Vor 50 Jahren rollte ein ganz besonderes Coupé in Köln-Niehl erstmals vom Band und von dort direkt in die Herzen vieler Sportwagenfans aus der ganzen Welt:

Der Ford Capri war das sportlichste Auto, was bis dato in Köln gebaut wurde und entpuppte sich schnell zum absoluten Erfolgsmodell – sowohl in den Verkaufsräumen als auch auf der Rennstrecke. Nach 17 Jahren und 1,9 Millionen produzierten Modellen war dann Schluss. 1986 stoppte Ford die Produktion der dritten Capri-Generation. Doch die Begeisterung für das Kölner Fastback-Coupé hat seitdem nicht nachgelassen.

Der Sportwagen für jedermann hat sich zum begehrten Klassiker entwickelt, und seine Fans sind ihm bis heute treu geblieben.
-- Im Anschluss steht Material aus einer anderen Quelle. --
(** The link layer is a lower layer for the cryptographic layer. *)
#[export, refine] Instance link_lower : LowerLayer (LinkPort L) := {|
  lower_is_tx_ready p := LinkLayer_is_tx_ready (lp_link p) (lp_lower p);
  lower_start_tx := port_start_tx;
  lower_start_rx := port_start_rx;
  lower_chunks := port_chunks;
|}.
Proof.
  - intros p. apply link_payloads_ok; [apply port_mode_bytes|apply stream_bytes].
  - intros p Hc. destruct (port_start_rx_run p) as (m'&r&p'&Hrun&Hrx&Haddr&Hmode&Hproc&Hend).
    unfold port_chunks in Hc. rewrite (link_payloads_step _ _ _ _ _ _ _ Hrun) in Hc.
    destruct (is_nil (delivered _ m')) eqn:En; [|done]. apply is_nil_true in En.
    exists p'. rewrite Hrx, En. split; [done|]. unfold port_chunks.
    unfold rx_mode. rewrite Hproc, Hmode. cbn [negb].
    assert (exists r', arun max_config_payload_size m' (pending (lp_link p') (lp_lower p')) =
              (m', r', pending (lp_link p') (lp_lower p'))) as (r'&Hidle).
    { destruct (is_done m') eqn:Ed; [rewrite arun_done by done; by eexists|].
      rewrite (Hend eq_refl). by eexists. }
    rewrite (link_payloads_step _ _ _ _ _ _ _ Hidle). by rewrite Haddr, En.
  - intros p c cs Hc. destruct (port_start_rx_run p) as (m'&r&p'&Hrun&Hrx&Haddr&Hmode&Hproc&Hend).
    unfold port_chunks in Hc. rewrite (link_payloads_step _ _ _ _ _ _ _ Hrun) in Hc.
    destruct (is_nil (delivered _ m')) eqn:En; [done|].
    remember (S (length (pending (lp_link p) (lp_lower p)))) as n eqn:Hn. injection Hc as <- <-.
    exists p'. split; [done|]. unfold port_chunks, rx_mode. rewrite Hproc, Haddr. cbn [negb].
    destruct (arun_split _ _ _ _ _ _ Hrun) as (c&E&_). apply link_payloads_fuel; [lia|].
    apply (f_equal length) in E. rewrite length_app in E. lia.
Defined.

Context `{LAWS : !LowerLayerLaws L}.

Lemma read_frames_ready fuel x (l : L) x' l' :
  LinkLayer_read_frames fuel x l = Some (x', l') -> lower_is_tx_ready l' = lower_is_tx_ready l.
Proof.
  revert x l. induction fuel as [|fuel IH]; intros x l; cbn; [done|].
  unfold LinkLayer_read_frame_one_iteration. destruct (is_nil (ll_remainder x)).
  - pose proof (rx_keeps_ready l) as Hr. destruct (lower_start_rx l) as [data l1]. cbn in Hr.
    destruct (negb (is_nil data)); [intros ->%IH; done|by intros [= _ <-]].
  - destruct (LinkLayer_parse x) as [[ready y]|]; [|done].
    destruct (negb ready); [apply IH|by intros [= _ <-]].
Qed.

Lemma get_frame_ready x (l : L) b x' l' :
  LinkLayer_get_frame x l = Some (b, x', l') -> lower_is_tx_ready l' = lower_is_tx_ready l.
Proof.
  unfold LinkLayer_get_frame. destruct (LinkParser_has_result _); [by intros [= _ _ <-]|].
  destruct (LinkLayer_read_frames _ x l) as [[y l1]|] eqn:E; [|done].
  intros [= _ _ <-]. by apply read_frames_ready in E.
Qed.

Lemma start_rx_ready x (l : L) data x' l' :
  LinkLayer_start_rx_from_upper x l = Some (data, x', l') -> lower_is_tx_ready l' = lower_is_tx_ready l.
Proof.
  unfold LinkLayer_start_rx_from_upper, LinkLayer_start_rx_from_upper_impl.
  destruct (LinkLayer_get_frame _ l) as [[[b y] l1]|] eqn:E; [|done]. apply get_frame_ready in E.
  destruct b; [destruct (LinkParser_frame _) as [[addr p]|]; [destruct (_ =? _)|]|]; by intros [= _ _ <-].
Qed.

#[export] Instance link_lower_laws : LowerLayerLaws (LinkPort L).
Proof.
  split.
  - intros p. destruct (lp_ok p) as (m&Hm). destruct (start_rx_run (lp_link p) (lp_lower p) m Hm)
      as (x'&l'&m'&r&_&Hrx&_). destruct (port_result_eq p _ eq_refl _ _ _ Hrx) as (H&Hp).
    change (lower_start_rx p) with (port_result p _ eq_refl). rewrite Hp. cbn.
    unfold LinkLayer_is_tx_ready. by apply start_rx_ready in Hrx.
  - intros p data. cbn. unfold port_start_tx, LinkLayer_start_tx_from_upper, port_chunks.
    pose proof (tx_keeps_chunks (lp_lower p) data) as Hc.
    destruct (lower_start_tx (lp_lower p) data) as [ok l]. cbn in *. unfold pending. by rewrite Hc.
Qed.
End Port.
Definition CryptoOnlyInitiatorStack_step {HI} (ih : initiator_handshake HI) (config : InitiatorConfig)
  : nat -> stack_event initiator_timer -> act (Stack (raw_world (Initiator HI))) unit :=
  crypto_only_stack_step
    (initiator_step RawFrameWriter_ops c upper clock ih (ic_params config) (ic_session_limits config))
    EvLayer timer_event.
End Running.

(** ** Factories *)

Section Responders.
Context (config : ResponderConfig) (lower : L) (upper : U).

Definition responder_shared_secret_mode (addresses : Addresses) (key : BufferBase)
  : responder_handshake BufferBase LinkFrameWriter * Stack (full_world BufferBase) :=
  (SharedSecretResponder LinkFrameWriter_ops c, FullResponderStack_new addresses config key lower upper).

Definition responder_shared_secret_mode_crypto_only (key : BufferBase)
  : responder_handshake BufferBase RawFrameWriter * Stack (raw_world BufferBase) :=
  (SharedSecretResponder RawFrameWriter_ops c, CryptoOnlyResponderStack_new config key lower upper).

Definition responder_qkd_mode {K} (find_and_consume_key : K -> Z -> option BufferBase * K)
    (addresses : Addresses) (key_lookup : K) : responder_handshake K LinkFrameWriter * Stack (full_world K) :=
  (QKDResponder LinkFrameWriter_ops c find_and_consume_key,
   FullResponderStack_new addresses config key_lookup lower upper).

Definition responder_qkd_mode_crypto_only {K} (find_and_consume_key : K -> Z -> option BufferBase * K)
    (key_lookup : K) : responder_handshake K RawFrameWriter * Stack (raw_world K) :=
  (QKDResponder RawFrameWriter_ops c find_and_consume_key,
   CryptoOnlyResponderStack_new config key_lookup lower upper).

Definition responder_preshared_public_key_mode (addresses : Addresses) (local_keys : StaticKeys)
    (remote_public_key : BufferBase)
  : responder_handshake PublicKeyResponderHandshake LinkFrameWriter *
    Stack (full_world PublicKeyResponderHandshake) :=
  (PublicKeyResponder LinkFrameWriter_ops c,
   FullResponderStack_new addresses config
     (mkPublicKeyResponder local_keys (PresharedKeyCertificateHandler remote_public_key)) lower upper).

Definition responder_preshared_public_key_mode_crypto_only (local_keys : StaticKeys)
    (remote_public_key : BufferBase)
  : responder_handshake PublicKeyResponderHandshake RawFrameWriter *
    Stack (raw_world PublicKeyResponderHandshake) :=
  (PublicKeyResponder RawFrameWriter_ops c,
   CryptoOnlyResponderStack_new config
     (mkPublicKeyResponder local_keys (PresharedKeyCertificateHandler remote_public_key)) lower upper).

Definition responder_certificate_public_key_mode (addresses : Addresses) (local_keys : StaticKeys)
    (anchor_cert_file_data presented_chain_file_data : bytes)
  : outcome (responder_handshake PublicKeyResponderHandshake LinkFrameWriter *
             Stack (full_world PublicKeyResponderHandshake)) :=
  let* handler := IndustrialCertificateHandler c anchor_cert_file_data presented_chain_file_data in
  Done (PublicKeyResponder LinkFrameWriter_ops c,
        FullResponderStack_new addresses config (mkPublicKeyResponder local_keys handler) lower upper).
Was alle Capri-Baureihen gemeinsam haben: Ein kurzes, knackiges Hinterteil und eine langgezogene Motorhaube. Der Spitzname „Deutscher Mustang“ war naheliegend, bezog sich allerdings nicht nur auf die Optik. Der Kölner Sportwagen und das US-Original hatten auch denselben Ursprung: Denn wie schon der Ford Mustang stammte auch der Capri aus der Feder des US-Designers Philip T. Clark.

Das Basismodell kam 1969 für knapp 7.000 DM auf den Markt, der 2600 RS ein Jahr später für immerhin 15.800 DM. Heute werden RS-Modelle auf Gebrauchtwagenplattformen im Internet für mehr als 45.000 Euro angeboten.